Data to examine Start Marker

(** Feature behind the gate, for the object under [key]: the calls it
    sends and what becomes of the two buckets. *)
Lemma feature_route_outcomes (contentId : string) (body : list (string * JsVal))
    (key : string) (w : World) (s : Session) :
  session w = Some s ->
  gate_passes w = true ->
  Js.assoc "s3Key" body = JStr key ->
  key <> "" ->
  Js.assoc "priority" body <> JNull ->
  Js.hides_toString (Js.assoc "priority" body) = false ->
  let fileName := JsString.pop (JsString.split "/" key) in
  let featuredKey :=
    (key_prefix featured (Js.assoc "userId" body) (Js.assoc "propertyId" body)
       (clock w (S (S (ticks w))))
     ++ JsString.replace_outside_class fileName)%string in
  let publicKey :=
    ("assets/properties/" ++ Js.to_string (Js.assoc "propertyId" body) ++ "/"
     ++ fileName)%string in
  let featured_record :=
    respond 200 [("success", JBool true);
                 ("message", JStr "Content featured successfully");
                 ("featuredKey", JStr featuredKey);
                 ("publicKey", JStr publicKey);
                 ("featuredBy", adminUsername s);
                 ("buckets", S3_BUCKETS)] in
  let failed := respond 500 [("error", JStr "Failed to feature content")] in
  let n := List.length (s3_calls w) in
  exists metadata1 metadata2 : list (string * JsVal),
    let first_copy :=
      CopyObjectCommand
        (mkCopy S3_BUCKETS_media (S3_BUCKETS_media ++ "/" ++ key)%string
           featuredKey metadata1) in
    let second_copy :=
      CopyObjectCommand
        (mkCopy S3_BUCKETS_web (S3_BUCKETS_media ++ "/" ++ key)%string
           publicKey metadata2) in
    (exists r w',
       feature_route contentId body w = (Ok r, w')
       /\ (r = featured_record \/ r = failed)
       /\ (s3_calls w' = (s3_calls w ++ [first_copy])%list
           \/ s3_calls w' = (s3_calls w ++ [first_copy; second_copy])%list))
    /\ (forall o : S3Object,
          S3.get_object (buckets w) S3_BUCKETS_media key = Some o ->
          faults w n = false ->
          (faults w (S n) = true \/ buckets w !! S3_BUCKETS_web = None) ->
          exists w',
            feature_route contentId body w = (Ok failed, w')
            /\ s3_calls w' = (s3_calls w ++ [first_copy; second_copy])%list
            /\ S3.get_object (buckets w') S3_BUCKETS_media featuredKey = Some o
            /\ buckets w' !! S3_BUCKETS_web = buckets w !! S3_BUCKETS_web)
    /\ (forall (o : S3Object) (public : gmap string S3Object),
          S3.get_object (buckets w) S3_BUCKETS_media key = Some o ->
          buckets w !! S3_BUCKETS_web = Some public ->
          faults w n = false ->
          faults w (S n) = false ->
          exists w',
            feature_route contentId body w = (Ok featured_record, w')
            /\ s3_calls w' = (s3_calls w ++ [first_copy; second_copy])%list
            /\ S3.get_object (buckets w') S3_BUCKETS_media featuredKey = Some o
            /\ S3.get_object (buckets w') S3_BUCKETS_web publicKey = Some o).
Proof.
  intros Hs Hgate Hkey Hne Hprio Hcallable fileName featuredKey publicKey
    featured_record failed n.
  destruct (priority_text _ Hprio Hcallable) as [text Htext].
  destruct (after_gate_store w) as (Hb & Hc & Hf & Hclk).
  pose proof (after_gate_ticks w Hgate) as Htk.
  pose proof (feature_sends_two_copies contentId body key text (after_gate w) _
                Hkey Hne (after_gate_session w s Hs) Htext) as Hrun.
  cbn zeta in Hrun. rewrite Hclk, Htk in Hrun.
  change (adminUsername (with_lastActivity _ s)) with (adminUsername s) in Hrun.
  fold fileName featuredKey publicKey in Hrun.
  match type of Hrun with
  | context [S3.send (CopyObjectCommand (mkCopy S3_BUCKETS_media _ _ ?m1)) ?w0] =>
      match type of Hrun with
      | context [S3.send (CopyObjectCommand (mkCopy S3_BUCKETS_web _ _ ?m2))] =>
          exists m1, m2; set (w2 := w0) in *
      end
  end.
  intros first_copy second_copy. fold first_copy second_copy in Hrun.
  unfold feature_route. rewrite (admin_route_admitted _ w Hgate), Hrun. clear Hrun.
  assert (Hb2 : buckets w2 = buckets w) by exact Hb.
  assert (Hc2 : s3_calls w2 = s3_calls w) by exact Hc.
  assert (Hf2 : faults w2 = faults w) by exact Hf.
  (* the first copy, when the source is there and the call gets through *)
  assert (Hfirst : forall o : S3Object,
            S3.get_object (buckets w) S3_BUCKETS_media key = Some o ->
            faults w n = false ->
            exists objects,
              buckets w !! S3_BUCKETS_media = Some objects
              /\ S3.send first_copy w2
                 = (Ok S3.CopyObjectOutput,
                    set_buckets
                      (<[S3_BUCKETS_media := <[featuredKey := o]> objects]> (buckets w))
                      (set_s3_calls (s3_calls w ++ [first_copy]) w2))).
  { intros o Ho Hfault.
    destruct (media_object_bucket _ _ _ Ho) as [objects Hobjects].
    exists objects. split; [exact Hobjects|].
    unfold first_copy.
    match goal with
    | |- S3.send (CopyObjectCommand ?i) _ = _ =>
        rewrite (send_copy_lands i w2 key o objects eq_refl)
    end; rewrite ?Hb2, ?Hc2, ?Hf2; try assumption; [reflexivity|].
    intros Heq. apply (f_equal snd) in Heq.
    exact (featured_key_differs key (Js.assoc "userId" body)
             (Js.assoc "propertyId" body) (clock w (S (S (ticks w)))) Heq). }
  split; [|split].
  - pose proof (send_calls first_copy w2) as Hcalls1. rewrite Hc2 in Hcalls1.
    destruct (S3.send first_copy w2) as [[out|e] w3]; cbn [snd] in Hcalls1.
    + pose proof (send_calls second_copy (set_ticks (S (S (S (S (S (ticks w)))))) w3))
        as Hcalls2.
      change (s3_calls (set_ticks _ w3)) with (s3_calls w3) in Hcalls2.
      rewrite Hcalls1, <- app_assoc in Hcalls2. cbn [app] in Hcalls2.
      destruct (S3.send second_copy _) as [[out2|e] w4]; cbn [snd] in Hcalls2;
        do 2 eexists; (split; [reflexivity|]); auto.
    + do 2 eexists. split; [reflexivity|]. auto.
  - intros o Ho Hfault1 Hsecond.
    destruct (Hfirst o Ho Hfault1) as (objects & Hobjects & ->).
    set (w3 := set_ticks _ _).
    assert (Hcalls3 : s3_calls w3 = (s3_calls w ++ [first_copy])%list) by reflexivity.
    assert (Hfault3 : faults w3 (List.length (s3_calls w3)) = faults w (S n)).
    { rewrite Hcalls3, length_app. cbn [List.length]. unfold n.
      replace (length (s3_calls w) + 1)%nat with (S (length (s3_calls w))) by lia.
      change (faults w3) with (faults w2). rewrite Hf2. reflexivity. }
    assert (Hweb3 : buckets w3 !! S3_BUCKETS_web = buckets w !! S3_BUCKETS_web).
    { change (buckets w3)
        with (<[S3_BUCKETS_media := <[featuredKey := o]> objects]> (buckets w)).
      apply lookup_insert_ne. discriminate. }
    assert (Hfeatured3 : S3.get_object (buckets w3) S3_BUCKETS_media featuredKey
                         = Some o).
    { change (buckets w3)
        with (<[S3_BUCKETS_media := <[featuredKey := o]> objects]> (buckets w)).
      apply get_object_insert. }
    destruct (faults w (S n)) eqn:Hfault2.
    + rewrite (send_lost second_copy w3 Hfault3).
      eexists. split; [reflexivity|].
      cbn [s3_calls buckets logged_error set_console set_buckets set_s3_calls].
      rewrite Hcalls3, <- app_assoc.
      split; [reflexivity|]. split; [exact Hfeatured3|exact Hweb3].
    + destruct Hsecond as [Habs|Hnoweb]; [discriminate|].
      unfold second_copy.
      match goal with
      | |- context [S3.send (CopyObjectCommand ?i) _] =>
          rewrite (send_copy_without_bucket i w3 key eq_refl);
            [|cbn [copy_Bucket]; rewrite Hweb3; exact Hnoweb|exact Hfault3]
      end.
      eexists. split; [reflexivity|].
      cbn [s3_calls buckets logged_error set_console set_buckets set_s3_calls].
      rewrite Hcalls3, <- app_assoc.
      split; [reflexivity|]. split; [exact Hfeatured3|exact Hweb3].
  - intros o public Ho Hweb Hfault1 Hfault2.
    destruct (Hfirst o Ho Hfault1) as (objects & Hobjects & ->).
    set (w3 := set_ticks _ _).
    assert (Hcalls3 : s3_calls w3 = (s3_calls w ++ [first_copy])%list) by reflexivity.
    assert (Hfault3 : faults w3 (List.length (s3_calls w3)) = false).
    { rewrite Hcalls3, length_app. cbn [List.length].
      replace (length (s3_calls w) + 1)%nat with (S (length (s3_calls w))) by lia.
      change (faults w3) with (faults w2). rewrite Hf2. exact Hfault2. }
    assert (Hbuckets3 : buckets w3
              = <[S3_BUCKETS_media := <[featuredKey := o]> objects]> (buckets w))
      by reflexivity.
    assert (Hweb3 : buckets w3 !! S3_BUCKETS_web = Some public).
    { rewrite Hbuckets3, lookup_insert_ne by discriminate. exact Hweb. }
    assert (Hsource3 : S3.get_object (buckets w3) S3_BUCKETS_media key = Some o).
    { rewrite Hbuckets3, get_object_insert_other; [exact Ho|exact Hobjects|].
      intros Heq. apply (f_equal snd) in Heq.
      exact (featured_key_differs key (Js.assoc "userId" body)
               (Js.assoc "propertyId" body) (clock w (S (S (ticks w))))
               (eq_sym Heq)). }
    unfold second_copy.
    match goal with
    | |- context [S3.send (CopyObjectCommand ?i) _] =>
        rewrite (send_copy_lands i w3 key o public eq_refl Hsource3 Hweb3
                   ltac:(cbn; intros [=]) Hfault3)
    end.
    eexists. split; [reflexivity|]. cbn [s3_calls buckets set_buckets set_s3_calls
                                         copy_Bucket copy_Key].
    rewrite Hcalls3, <- app_assoc. split; [reflexivity|].
    split; [|apply get_object_insert].
    rewrite get_object_insert_other; [| exact Hweb3 | intros [=]].
    rewrite Hbuckets3. apply get_object_insert.
Qed.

Data to examine End Marker

Instructions to follow: Return every line from the entries that holds the string "Hgate".

Written solution:
  intros Hs Hgate Hkey Hne Hprio Hcallable fileName featuredKey publicKey
  pose proof (after_gate_ticks w Hgate) as Htk.
  unfold feature_route. rewrite (admin_route_admitted _ w Hgate), Hrun. clear Hrun.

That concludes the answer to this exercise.